My list, in no particular order:
1. Susan Reverby, Examining Tuskegee: The Infamous Syphilis Study and Its Legacy (University of North Carolina Press, 2009)
An instant classic and an obvious choice for this list. Not only does Reverby provide the authoritative account of the complex history of the Tuskegee syphilis trial, she traces how stories and memories about the trial continue to circulate in African-American and biomedical communities. Reverby takes the collective trauma of Tuskegee very seriously, even for those who were not directly impacted by it. The stories we tell about Tuskegee matter just as much as the facts of the case. The last section of the book, Traveling, explores these many afterlives of the Tuskegee trial.
2. Steven Epstein, Inclusion: The Politics of Medical Difference (University of Chicago Press, 2007)
Epstein's book really gets at the tension between biological explanations of racial difference, on one hand, and the very real health disparities created by segregation and poverty, on the other. For many years, clinical researchers used white, middle-aged men as their primary research subjects. As a consequence, white, male bodies became the standard to which all other bodies were compared. It also meant that drugs in clinical trials were not accessible to anyone who didn't fall into this category. This changed in the early 1990s, when activists called on the NIH to require clinical researchers to recruit a diverse subject pool that included both female and non-white subjects. This inclusionary impulse, however, runs the danger of reinforcing our belief in racial essentialism, without grappling with the fact that many supposed racial differences are social, not biological, in origin.

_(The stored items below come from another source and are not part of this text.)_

Lemma filter_map_swap {A B} (f : A -> B) (p : B -> bool) (l : list A) :
  filter p (map f l) = map f (filter (fun x => p (f x)) l).
Proof.
  induction l as [|x l IH]; simpl; [reflexivity|].
  destruct (p (f x)); simpl; now rewrite IH.
Qed.

(* ================================================================== *)
(** ** Dicts *)

Lemma mem_In (x : string) (l : list string) : mem x l = true <-> In x l.
Proof.
  unfold mem. rewrite existsb_exists. split.
  - intros [y [H E]]. apply String.eqb_eq in E. now subst.
  - intros H. exists x. split; [exact H|apply String.eqb_refl].
Qed.

Lemma mem_false (x : string) (l : list string) :
  mem x l = false <-> ~ In x l.
Proof.
  rewrite <- mem_In. destruct (mem x l); split; congruence.
Qed.

Lemma keys_dict_set {V} (d : dict V) (k : string) (v : V) :
  keys (dict_set d k v)
  = if mem k (keys d) then keys d else (keys d ++ [k])%list.
Proof.
  induction d as [|[k' v'] d IH]; simpl; [reflexivity|].
  rewrite (String.eqb_sym k k').
  destruct (String.eqb k' k) eqn:E; simpl; [reflexivity|].
  unfold keys in *. rewrite IH. unfold mem.
  now destruct (existsb (String.eqb k) (map fst d)).
Qed.

Lemma dict_get_set_same {V} (d : dict V) (k : string) (v : V) :
  dict_get (dict_set d k v) k = Some v.
Proof.
  induction d as [|[k' v'] d IH]; simpl.
  - now rewrite String.eqb_refl.
  - destruct (String.eqb k' k) eqn:E; simpl; now rewrite E.
Qed.

Lemma dict_get_set_other {V} (d : dict V) (k k' : string) (v : V) :
  k <> k' -> dict_get (dict_set d k v) k' = dict_get d k'.
Proof.
  intros N. induction d as [|[k0 v0] d IH]; simpl.
  - apply String.eqb_neq in N. now rewrite N.
  - destruct (String.eqb k0 k) eqn:E; simpl.
    + apply String.eqb_eq in E. subst k0.
      apply String.eqb_neq in N. now rewrite N.
    + now rewrite IH.
Qed.

Lemma dict_get_None {V} (d : dict V) (k : string) :
  dict_get d k = None <-> ~ In k (keys d).
Proof.
  induction d as [|[k' v'] d IH]; simpl; [tauto|].
  destruct (String.eqb k' k) eqn:E.
  - apply String.eqb_eq in E. split; [discriminate|tauto].
  - apply String.eqb_neq in E. rewrite IH. tauto.
Qed.

Lemma dict_get_middle {V} (pre post : dict V) (k : string) (v : V) :
  ~ In k (keys pre) -> dict_get (pre ++ (k, v) :: post)%list k = Some v.
Proof.
  induction pre as [|[k' v'] pre IH]; simpl; intros N.
  - now rewrite String.eqb_refl.
  - destruct (String.eqb k' k) eqn:E.
    + apply String.eqb_eq in E. tauto.
    + apply IH. tauto.
Qed.

Lemma dict_get_In_keys {V} (d : dict V) (k : string) (v : V) :
  dict_get d k = Some v -> In k (keys d).
Proof.
  intros H. destruct (in_dec string_dec k (keys d)) as [I|N]; [exact I|].
  apply dict_get_None in N. congruence.
Qed.
(** * ELL / EMLL: Variant, ISerializable, LinearPredictor and the forestTrainer driver

    A shallow embedding of
      - libraries/utilities/tcc/Variant.tcc
      - libraries/utilities/include/ISerializable.h
      - libraries/predictors/src/LinearPredictor.cpp
      - tools/trainers/forestTrainer/src/main.cpp
    followed by the properties of these functions.

    Conventions.  A C++ function that can throw returns an [outcome]; a member
    function that mutates [*this] takes the object and the free store and
    returns the new object and the new store next to its outcome, so that the
    state left behind by a throw is visible.  [double] is the kernel's binary64
    [float]. *)

From Stdlib Require Import ZArith List Floats Lia.
From stdpp Require Import base decidable option gmap strings pretty.

Local Open Scope string_scope.
Local Open Scope list_scope.
Local Open Scope nat_scope.

(* ===================================================================== *)
(** * utilities                                                           *)
(* ===================================================================== *)

Module utilities.

(** ** Exceptions *)

(** The error codes of [InputException] that the sources use. *)
Inductive InputExceptionErrors : Set :=
  | typeMismatch
  | invalidArgument.

(** The exception objects that the embedded code throws or catches.
    [InputException] derives from [utilities::Exception]; [LogicException]
    and [SystemException] stand for the other classes that do.  The two
    standard exceptions and the two command line parser exceptions do not. *)
Inductive exception : Type :=
  | InputException (code : InputExceptionErrors) (message : string)
  | LogicException (message : string)
  | SystemException (message : string)
  | CommandLineParserPrintHelpException (helpText : string)
  | CommandLineParserErrorException (parseErrors : list string)
  | std_runtime_error (what : string)
  | std_bad_alloc.
(** * Calculus Visual Explorer: the expression engine and its numerical calculus

    A shallow embedding of [client/src/lib/mathParser.ts] (classes
    [MathParser] and [ExpressionParser]) and of the calculus layer
    [MathCalculations] built on it.

    - JavaScript numbers are IEEE-754 binary64 values: they are the kernel's
      primitive [float], whose [+ - * /], comparisons and [abs] are the IEEE
      operations.
    - The functions of the [Math] object that ECMAScript leaves
      "implementation-approximated" ([Math.pow], [Math.sqrt], [Math.sin],
      ...) are the fields of a [MathLib] record, over which every definition
      is parameterised.
    - [throw]/[try]/[catch] are an error monad ([result]); the parser object,
      whose only mutable field is the cursor [current], is explicit state
      passing over that cursor.
    - A formula is a [string], each character standing for one code unit
      below 256.
    - The counts [steps] and [n] of the sampling and quadrature loops are
      integers ([Z]); the loop index is turned into a number where the source
      multiplies it by the step. *)

From Stdlib Require Import ZArith Zquot List String Ascii Bool Arith Lia.
From Stdlib Require Import Floats DecimalString.
Import ListNotations.

(** Decimal literals denote the nearest double, as they do in the source. *)
Set Warnings "-inexact-float".

Local Open Scope string_scope.
Local Open Scope nat_scope.

(** ** Errors and results *)

(** One constructor per [throw] site of the source, carrying the data the
    message interpolates.  [OutOfFuel] belongs to the model only: it marks a
    recursion that ran out of its step budget, and is shown never to come out
    of [tokenize] or [evaluate]. *)
Inductive error : Type :=
| InvalidNumberFormat (pos : nat)
| UnknownIdentifier (identifier : string) (pos : nat)
| UnexpectedCharacter (char : ascii) (pos : nat)
| TrailingToken (pos : nat)
| DivisionByZero
| UnexpectedUnaryOperator (operator : string)
| UnknownConstant (constant : string)
| ExpectedLParen (functionName : string)
| ExpectedRParenAfterArgument
| ExpectedRParenAfterExpression
| UnexpectedToken (value : string)
| UnexpectedTokenAt (value : string) (pos : nat)
| LnNonPositive
| LogNonPositive
| SqrtNegative
| UnknownFunction (functionName : string)
| InvalidExpression (expression : string) (cause : error)
| OutOfFuel.
(** The chaining loop: afterwards [bs] hangs off [p]; no other link changed. *)
Lemma link_loop_ok s p bs :
  NoDup (p :: bs) → is_Some (mem s !! p) → (∀ b, b ∈ bs → is_Some (mem s !! b)) →
  ok (link_loop p bs) s (λ q s',
    q = List.last bs p ∧ queue s' = queue s ∧ same_core (mem s) (mem s') ∧
    linked (mem s') p bs ∧
    (∀ x, x ∉ removelast (p :: bs) → nxt (mem s') x = nxt (mem s) x) ∧
    (∀ x, x ∉ bs → prv (mem s') x = prv (mem s) x)).
Proof.
  unfold link_loop. revert s p. induction bs as [|b bs IH]; intros s p Hnd Hp Hbs.
  { simpl. apply ok_ret. split_and!; done. }
  cbn [fold_each]. unfold link_step at 1. q_steps.
  apply NoDup_cons in Hnd as [Hpn Hnd]. pose proof Hnd as [Hbn _]%NoDup_cons.
  assert (is_Some (mem s !! b)) as Hb by (apply Hbs; left).
  assert (p ≠ b) as Hpb by set_solver.
  eapply ok_mono; [apply IH|].
  - done.
  - simpl. by rewrite !is_Some_alter.
  - intros c Hc. simpl. rewrite !is_Some_alter. apply Hbs. by right.
  - cbn [mem queue]. intros q s' (-> & Hq & Hcore & Hlk & Hnx & Hpv).
    split_and!.
    + destruct bs as [|c bs]; [done|]. apply (last_indep c bs b p).
    + done.
    + etransitivity; [|exact Hcore]. core_solve.
    + cbn [linked]. split_and!; [| |done].
      * rewrite Hnx; [by links_solve|]. intros Hin. apply Hpn.
        rewrite (removelast_cons_last b bs). set_solver.
      * rewrite Hpv by done. by links_solve.
    + intros x Hx. change (x ∉ p :: removelast (b :: bs)) in Hx.
      rewrite Hnx by set_solver. links_solve. done.
    + intros x Hx. rewrite Hpv by set_solver. links_solve. done.
Qed.

(** Blocks that may be put in the queue: stored, and not in it already. *)
Definition fresh (s : qstate) (l bs : list loc) : Prop :=
  NoDup bs ∧
  ∀ b, b ∈ bs →
    b ∉ fake_free_list_head (queue s) :: l ++ [fake_free_list_tail (queue s)] ∧
    is_Some (mem s !! b).
(* ===== verification/HashChain.v ===== *)
(** * Block hashes identify prefixes

    What [request_block_hasher] (src/vllm/vllm/v1/core/kv_cache_utils.py)
    computes: the chain of hashes of the request's full blocks, each block
    contributing its tokens and its extra keys.  The incremental computation
    agrees with the computation from scratch, and under a collision-free hash
    function equal block hashes mean equal prefixes. *)

From stdpp Require Import sorting.
From S2P Require Import Prelude FreeQueue BlockHash Request.

(** ** The reference definition *)

Definition mm_end (f : MultiModalFeatureSpec) : Z :=
  mm_offset (mm_position f) + mm_length (mm_position f).

(** Items in prompt order, not overlapping. *)
Definition mm_sorted (fs : list MultiModalFeatureSpec) : Prop :=
  Forall (λ f, 0 ≤ mm_length (mm_position f)) fs ∧
  StronglySorted (λ f g, mm_end f ≤ mm_offset (mm_position g)) fs.

(** The items that reach into the block [s, e). *)
Definition mm_keys_of (fs : list MultiModalFeatureSpec) (s e : Z) : list extra_key :=
  (λ f, KeyMM (identifier f) (mm_offset (mm_position f) - s)) <$>
    filter (λ f, mm_offset (mm_position f) < e ∧ s < mm_end f) fs.

Section chain.
Context `{HashEnv}.

Definition embed_digest (rows : list bytes) (s e : Z) : bytes :=
  sha256_digest (concat (slice rows s e)).

Definition keys_of (r : Request) (s e : Z) : option (list extra_key) :=
  let keys :=
    match lora_request r with None => [] | Some l => [KeyStr (lora_name l)] end
    ++ mm_keys_of (mm_features r) s e
    ++ match cache_salt r with
       | Some salt => if (s =? 0) && negb (String.eqb salt EmptyString) then [KeyStr salt] else []
       | None => []
       end
    ++ match prompt_embeds r with
       | None => []
       | Some rows => [KeyBytes (embed_digest rows s e)]
       end in
  match keys with [] => None | _ => Some keys end.

(** What identifies block [i]: its tokens and its extra keys. *)
Definition block_content (r : Request) (bs i : Z) : list Z * option (list extra_key) :=
  (slice (all_token_ids r) (i * bs) (i * bs + bs), keys_of r (i * bs) (i * bs + bs)).

Fixpoint hash_chain (prev : option bytes) (cs : list (list Z * option (list extra_key)))
  : list bytes :=
  match cs with
  | [] => []
  | (toks, keys) :: cs' =>
      let h := hash_block_tokens prev toks keys in h :: hash_chain (Some h) cs'
  end.

Definition full_blocks (r : Request) (bs : Z) : list (list Z * option (list extra_key)) :=
  block_content r bs <$> range 0 (num_tokens r / bs).

(** The digests already computed are the digests of their blocks. *)
Definition memo_ok (r : Request) : Prop :=
  ∀ s e d rows, prompt_embeds_per_block_hashes r !! (s, e) = Some d →
    prompt_embeds r = Some rows → d = embed_digest rows s e.

(** ** Extra keys *)

Lemma mm_keys_of_nil_before fs s e :
  (∀ f, f ∈ fs → mm_end f ≤ s) → mm_keys_of fs s e = [].
Proof.
  intros Hf. unfold mm_keys_of. induction fs as [|f fs IH]; [done|].
  rewrite filter_cons_False by (pose proof (Hf f ltac:(left)); lia).
  apply IH. intros. apply Hf. by right.
Qed.

Lemma mm_keys_of_nil_after fs s e :
  (∀ f, f ∈ fs → e ≤ mm_offset (mm_position f)) → mm_keys_of fs s e = [].
Proof.
  intros Hf. unfold mm_keys_of. induction fs as [|f fs IH]; [done|].
  rewrite filter_cons_False by (pose proof (Hf f ltac:(left)); lia).
  apply IH. intros. apply Hf. by right.
Qed.

Lemma mm_sorted_cons f fs :
  mm_sorted (f :: fs) →
  0 ≤ mm_length (mm_position f) ∧ mm_sorted fs ∧
  ∀ g, g ∈ fs → mm_end f ≤ mm_offset (mm_position g) ∧ mm_end f ≤ mm_end g.
Proof.
  intros [[? Hl]%Forall_cons Hs]. inversion Hs as [|?? Hs' Hf]; subst.
  split_and!; [done|done|]. intros g Hg.
  rewrite Forall_forall in Hf, Hl. specialize (Hf g Hg). specialize (Hl g Hg).
  unfold mm_end in *. lia.
Qed.

Lemma mm_keys_loop_ok fs s e i acc :
  mm_sorted fs → s < e →
  ∃ k, mm_keys_loop s e fs i acc = (acc ++ mm_keys_of fs s e, i + Z.of_nat k) ∧
    (k ≤ length fs)%nat ∧ ∀ f, f ∈ take k fs → mm_end f ≤ e.
Proof.
  intros Hs Hse. revert i acc. induction fs as [|f fs IH]; intros i acc.
  { exists 0%nat. simpl. rewrite app_nil_r, Z.add_0_r. split_and!; [done|lia|].
    intros f Hf. by apply elem_of_nil in Hf. }
  apply mm_sorted_cons in Hs as (Hlen & Hs & Hf). specialize (IH Hs).
  cbn [mm_keys_loop]. fold (mm_end f). unfold mm_keys_of. rewrite filter_cons.
  destruct (Z.ltb_spec (mm_offset (mm_position f)) e) as [Ho|Ho].
  2: { exists 0%nat. rewrite decide_False by lia. fold (mm_keys_of fs s e).
       rewrite mm_keys_of_nil_after, app_nil_r, Z.add_0_r.
       - split_and!; [done|lia|]. intros g Hg. by apply elem_of_nil in Hg.
       - intros g Hg. specialize (Hf g Hg). unfold mm_end in *. lia. }
  destruct (Z.leb_spec (mm_end f) s) as [He|He].
  { destruct (IH (i + 1) acc) as (k & -> & Hk & Ht). exists (S k).
    rewrite decide_False by lia. split_and!; [f_equal; lia|simpl; lia|].
    intros g [->|Hg]%elem_of_cons; [lia|by apply Ht]. }
  rewrite decide_True by lia. rewrite fmap_cons.
  destruct (Z.leb_spec (mm_end f) e) as [He'|He'].
  - destruct (IH (i + 1) (acc ++ [KeyMM (identifier f) (mm_offset (mm_position f) - s)])) as (k & -> & Hk & Ht).
    exists (S k). rewrite <-app_assoc. split_and!; [f_equal; lia|simpl; lia|].
    intros g [->|Hg]%elem_of_cons; [lia|by apply Ht].
  - exists 0%nat. fold (mm_keys_of fs s e). rewrite mm_keys_of_nil_after, Z.add_0_r.
    + split_and!; [done|lia|]. intros g Hg. by apply elem_of_nil in Hg.
    + intros g Hg. specialize (Hf g Hg). lia.
Qed.

Lemma mm_keys_of_app fs1 fs2 s e :
  mm_keys_of (fs1 ++ fs2) s e = mm_keys_of fs1 s e ++ mm_keys_of fs2 s e.
Proof. unfold mm_keys_of. by rewrite filter_app, fmap_app. Qed.

Lemma mm_sorted_drop k fs : mm_sorted fs → mm_sorted (drop k fs).
Proof.
  revert k. induction fs as [|f fs IH]; intros k Hs; [by rewrite drop_nil|].
  destruct k as [|k]; [done|]. apply mm_sorted_cons in Hs as (_ & Hs & _). by apply IH.
Qed.

Lemma mm_sorted_last fs f g : mm_sorted fs → last fs = Some f → g ∈ fs → mm_end g ≤ mm_end f.
Proof.
  intros Hs Hl. destruct fs as [|x fs _] using rev_ind; [done|].
  rewrite last_snoc in Hl. injection Hl as ->. destruct Hs as [Hlen Hs].
  rewrite elem_of_app, list_elem_of_singleton. intros [Hg|Hg]; [|by subst].
  apply StronglySorted_app in Hs as (H1 & _).
  specialize (H1 g f Hg ltac:(by apply list_elem_of_singleton)).
  apply Forall_app in Hlen as [_ [Hlf _]%Forall_cons]. unfold mm_end in *. lia.
Qed.
Lemma touch_one_ok p a b :
  pool_rep p a → 0 ≤ b < num_gpu_blocks p →
  ok (touch_one b) p (λ _ p', pool_rep p' (a_touch [b] a) ∧
    evolves p (a_hash a) p' (a_hash a)).
Proof.
  intros Hp Hr. pose proof Hp as [Hcr Hfr Hfree Hrefs].
  destruct (cr_block _ _ _ Hcr b Hr) as (blk & Hblk & _ & Hn & _ & Hc).
  unfold touch_one. ok_step. eapply ok_pool_read; [done|]. ok_step.
  apply (ok_mono _ _ (λ _ p', core_rep p' (λ x, occ x (a_refs a)) (a_hash a) ∧
    free_rep (free_block_queue p') (filter (λ x, x ∉ [b]) (a_free a)) ∧
    evolves p (a_hash a) p' (a_hash a))).
  - destruct (decide (b ∈ a_free a)) as [Hb|Hb].
    + pose proof Hb as Hb'. apply Hfree in Hb' as [Hb0 Hnr].
      rewrite Hc, (proj2 (occ_0 _ _) Hnr), Hn, (proj2 (Z.eqb_neq b 0)) by lia. simpl.
      apply list_elem_of_split in Hb as (l1 & l2 & Hl).
      apply ok_onq. eapply ok_mono; [apply (remove_ok _ l1 b l2); rewrite <-Hl; apply Hfr|].
      intros _ q' (Hq & Hq'). split_and!; [by apply core_rep_queue; [apply Hq'|]| |by apply evolves_same].
      cbn. eapply free_rep_frame; [done| |done].
      assert (filter (λ x, x ∉ [b]) (a_free a) = l1 ++ l2) as ->; [|done].
      pose proof (pool_free_NoDup _ _ Hp) as Hnd. rewrite Hl in Hnd |- *.
      rewrite <-(Refinement.filter_remove b l1 l2 Hnd). apply list_filter_iff. intros x. set_solver.
    + assert (((ref_cnt blk =? 0) && negb (is_null blk)) = false) as ->.
      { rewrite Hn. apply andb_false_iff. destruct (Z.eqb_spec b 0); [by right|].
        left. rewrite Hc by done. apply Z.eqb_neq. intros H0%occ_0. apply Hb, Hfree. split; [lia|done]. }
      apply ok_ret. split_and!; [done| |by apply evolves_same].
      rewrite filter_id; [done|]. intros x Hx. rewrite list_elem_of_singleton. by intros ->.
  - intros _ p1 (Hcr1 & Hfr1 & Hev1). apply ok_pool_write.
    pose proof (proj1 (proj1 Hev1)) as Hnum. split.
    2: { eapply evolves_trans; [done|by apply evolves_same]. }
    split; cbn.
    + eapply core_rep_ext; [|apply core_rep_set_ref_cnt; [exact Hcr1|by rewrite Hnum]].
      intros x _. simpl. destruct (decide (b = x)), (decide (x = b)); subst; lia || congruence.
    + by apply (free_rep_with_block p1).
    + intros x. rewrite Hnum, list_elem_of_filter, Hfree. set_solver.
    + intros x. rewrite Hnum. intros [->|Hx]%elem_of_cons; [done|by apply Hrefs].
Qed.

Lemma a_touch_cons b bs a :
  a_free (a_touch bs (a_touch [b] a)) = a_free (a_touch (b :: bs) a) ∧
  a_refs (a_touch bs (a_touch [b] a)) ≡ₚ a_refs (a_touch (b :: bs) a).
Proof.
  simpl. split.
  - rewrite list_filter_filter. apply list_filter_iff. intros x. set_solver.
  - by rewrite <-Permutation_middle.
Qed.

Lemma touch_ok p a bs :
  pool_rep p a → (∀ b, b ∈ bs → 0 ≤ b < num_gpu_blocks p) →
  ok (touch bs) p (λ _ p', pool_rep p' (a_touch bs a) ∧ evolves p (a_hash a) p' (a_hash a)).
Proof.
  revert p a. induction bs as [|b bs IH]; intros p a Hp Hbs; unfold touch in *; simpl.
  - apply ok_ret. unfold a_touch. rewrite filter_id by (intros; apply not_elem_of_nil).
    destruct a; simpl. split; [done|by apply evolves_same].
  - ok_step. eapply ok_mono; [apply touch_one_ok; [done|apply Hbs; by left]|].
    intros _ p1 [Hp1 Hev1]. pose proof (proj1 (proj1 Hev1)) as Hnum.
    eapply ok_mono; [apply IH; [done|rewrite Hnum; intros x Hx; apply Hbs; by right]|].
    intros _ p2 [Hp2 Hev2]. split; [|by eapply evolves_trans].
    destruct (a_touch_cons b bs a) as [Hf Hr].
    unfold a_touch in Hp2 at 1. simpl in Hf. cbn [a_free a_refs a_hash a_touch] in Hp2, Hr.
    rewrite Hf in Hp2. eapply pool_rep_refs_perm; [exact Hr|exact Hp2].
Qed.

Lemma decr_loop_ok bs p cnt h l :
  core_rep p cnt h → free_rep (free_block_queue p) l →
  (∀ b, b ∈ bs → 0 ≤ b < num_gpu_blocks p) →
  ok (for_each bs (λ b, onq (write b (set_ref_cnt (λ n, n - 1))))) p (λ _ p',
    core_rep p' (λ x, cnt x - occ x bs) h ∧ free_rep (free_block_queue p') l ∧ evolves p h p' h).
Proof.
  revert p cnt. induction bs as [|b bs IH]; intros p cnt Hcr Hfr Hbs; simpl.
  - apply ok_ret. split_and!; [|done|by apply evolves_same].
    eapply core_rep_ext; [|done]. intros; simpl; lia.
  - ok_step. apply ok_pool_write. eapply ok_mono; [eapply IH|].
    + by apply core_rep_set_ref_cnt; [|apply Hbs; left].
    + by apply free_rep_with_block.
    + intros x Hx. apply Hbs. by right.
    + intros _ p' (Hcr' & Hfr' & Hev'). split_and!; [|done|].
      * eapply core_rep_ext; [|done]. intros x _. simpl.
        destruct (decide (b = x)), (decide (x = b)); subst; lia || congruence.
      * eapply evolves_trans; [|done]. by apply evolves_same.
Qed.

Lemma filter_each_pure (f : loc → M BlockPool bool) (P : loc → Prop) `{∀ x, Decision (P x)} l p :
  (∀ x, x ∈ l → f x p = (Ok (bool_decide (P x)), p)) →
  filter_each f l p = (Ok (filter P l), p).
Proof.
  induction l as [|x l IH]; intros Hf; [done|]. cbn [filter_each]. unfold bind.
  rewrite Hf by left. rewrite IH by (intros; apply Hf; by right).
  rewrite filter_cons. by case_decide; case_bool_decide.
Qed.

Lemma onq_read_eq p cnt h b :
  core_rep p cnt h → 0 ≤ b < num_gpu_blocks p →
  ∃ blk, onq (read b) p = (Ok blk, p) ∧ block_id blk = b ∧ is_null blk = (b =? 0) ∧
    block_hash blk = h !! b ∧ (b ≠ 0 → ref_cnt blk = cnt b).
Proof.
  intros Hcr Hb. destruct (cr_block _ _ _ Hcr b Hb) as (blk & Hblk & ?). exists blk.
  split; [|done]. unfold onq, zoom, read, or_raise. rewrite Hblk. simpl.
  by rewrite set_free_block_queue_id.
Qed.

Lemma filter_each_freed p cnt h bs :
  core_rep p cnt h → (∀ b, b ∈ bs → 0 ≤ b < num_gpu_blocks p) →
  filter_each is_freed bs p = (Ok (filter (λ b, b ≠ 0 ∧ cnt b = 0) bs), p).
Proof.
  intros Hcr Hbs. apply (filter_each_pure _ (λ b, b ≠ 0 ∧ cnt b = 0)). intros b Hb.
  destruct (onq_read_eq p cnt h b Hcr (Hbs b Hb)) as (blk & Hrd & _ & Hn & _ & Hc).
  unfold is_freed, bind. rewrite Hrd, Hn. unfold ret. do 2 f_equal.
  destruct (Z.eqb_spec b 0) as [->|Hb0]; cbn [negb].
  - by rewrite andb_false_r, bool_decide_eq_false_2 by tauto.
  - rewrite Hc, andb_true_r by done. destruct (Z.eqb_spec (cnt b) 0).
    + by rewrite bool_decide_eq_true_2.
    + by rewrite bool_decide_eq_false_2 by tauto.
Qed.

(** The blocks of [bs] whose last reference goes away. *)
Definition freed_of (refs bs : list loc) : list loc := filter (λ b, b ≠ 0 ∧ b ∉ refs) bs.

Definition a_release (bs : list loc) (prepend : bool) (l refs : list loc) (h : gmap Z bytes) : apool :=
  MkAPool (if prepend then freed_of refs bs ++ l else l ++ freed_of refs bs) refs h.

Lemma free_blocks_ok p l refs h bs prepend :
  pool_rep p (MkAPool l (bs ++ refs) h) → NoDup (freed_of refs bs) →
  ok (free_blocks bs prepend) p (λ _ p',
    pool_rep p' (a_release bs prepend l refs h) ∧ evolves p h p' h).
Proof.
  intros Hp Hnd. pose proof Hp as [Hcr Hfr Hfree Hrefs]. simpl in *.
  assert (∀ b, b ∈ bs → 0 ≤ b < num_gpu_blocks p) as Hbs by (intros; apply Hrefs; set_solver).
  unfold free_blocks. ok_step. eapply ok_mono; [by eapply decr_loop_ok|].
  intros _ p1 (Hcr1 & Hfr1 & Hev1). pose proof (proj1 (proj1 Hev1)) as Hnum.
  assert (core_rep p1 (λ b, occ b refs) h) as Hcr1'.
  { eapply core_rep_ext; [|done]. intros b _. simpl. rewrite occ_app. lia. }
  ok_step. eapply ok_eq; [apply (filter_each_freed p1 _ h bs Hcr1'); by rewrite Hnum|].
  assert (filter (λ b, b ≠ 0 ∧ occ b refs = 0) bs = freed_of refs bs) as ->.
  { apply list_filter_iff. intros b. by rewrite occ_0. }
  assert (fresh (free_block_queue p1) l (freed_of refs bs)) as Hfresh.
  { split; [done|]. intros b [[Hb0 Hbr] Hb]%list_elem_of_filter.
    destruct Hfr1 as [_ -> ->]. pose proof (Hbs b Hb).
    destruct (cr_block _ _ _ Hcr1 b) as (blk & ? & _); [by rewrite Hnum|]. split; [|eauto].
    rewrite elem_of_cons, elem_of_app, list_elem_of_singleton.
    intros [?|[Hl|?]]; [lia| |lia]. apply Hfree in Hl as [_ Hl]. set_solver. }
  assert (∀ q' l', (∀ b, b ∈ l' ↔ b ∈ l ∨ b ∈ freed_of refs bs) →
    queue_rep q' l' → frame_ok (free_block_queue p1) q' →
    pool_rep (set_free_block_queue q' p1) (MkAPool l' refs h) ∧
    evolves p h (set_free_block_queue q' p1) h) as Hdone.
  { intros q' l' Hl' Hq' Hfq. split; [|eapply evolves_trans; [done|by apply evolves_same]].
    split; cbn.
    - apply core_rep_queue; [apply Hfq|done].
    - by eapply free_rep_frame.
    - intros b. rewrite Hnum, Hl', Hfree. unfold freed_of. rewrite list_elem_of_filter, not_elem_of_app.
      split.
      + intros [(? & ? & ?)|((? & ?) & Hb)]; [done|]. pose proof (Hbs b Hb). split; [lia|done].
      + intros [? ?]. destruct (decide (b ∈ bs)); [right; split; [split; [lia|done]|done]|by left].
    - intros b Hb. rewrite Hnum. apply Hrefs. set_solver. }
  unfold a_release. case_match; apply ok_onq.
  - eapply ok_mono; [by apply prepend_n_ok; [apply Hfr1|]|]. intros _ q' [? ?].
    apply Hdone; [set_solver|done..].
  - eapply ok_mono; [by apply append_n_ok; [apply Hfr1|]|]. intros _ q' [? ?].
    apply Hdone; [set_solver|done..].
Qed.
(** ** Steps *)

Definition new_step_starts : M mstate unit :=
  let* c := getm cls in
  match c with
  | MambaManager =>
      modm (λ m, set_mamba ∅ (last_state_block_idx m) (allocated_block_reqs m) m)
  | _ => ret tt
  end.

End manager_operations.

3. Jim Downs, Sick From Freedom: African-American Illness and Suffering and during the Civil War and Reconstruction (Oxford University Press, 2012)
Reconstruction is perhaps the era of history most maligned in traditional historical narratives. It is also a time period which has largely been ignored by historians of medicine. Downs recounts the devastating consequences of emancipation for the health of many freedpeople, as they were left to contend with the fallout of the Civil War with few resources and limited access to medical care. Severe epidemics of smallpox, cholera, and yellow fever, not to mention malnutrition and exposure, crippled communities of freedpeople trying to establish themselves in Southern society.
4. Rebecca Skloot, The Immortal Life of Henrietta Lacks (Broadway Books, 2011)
Perhaps this is a controversial choice, as it is one of the most dynamic stories of late 20th century medical history as told by (gasp!) a journalist. Skloot recounts the story of the HeLa cell line as created from the tumor of Henrietta Lacks at Johns Hopkins in the 1950s. Lacks was a young black woman living in Baltimore when she passed away from cervical cancer, and her family had no idea that biological material removed from her body would go on living without her. What I think Skloot does so well here is to capture the uneasy relationship between Henrietta's family and a biomedical giant like Johns Hopkins. Skloot's emotional engagement with members of the Lacks family hammers home the irony if the HeLa cell line generating billions of dollars in profit (and countless medical breakthroughs) while Lacks' children are unable to access the most basic medical care. It is a eye-opening contrast between world class, high-tech biomedicine and the atrocious or non-existent level of care only a few blocks down the road.
What books would appear on your #FergusonSyllabus?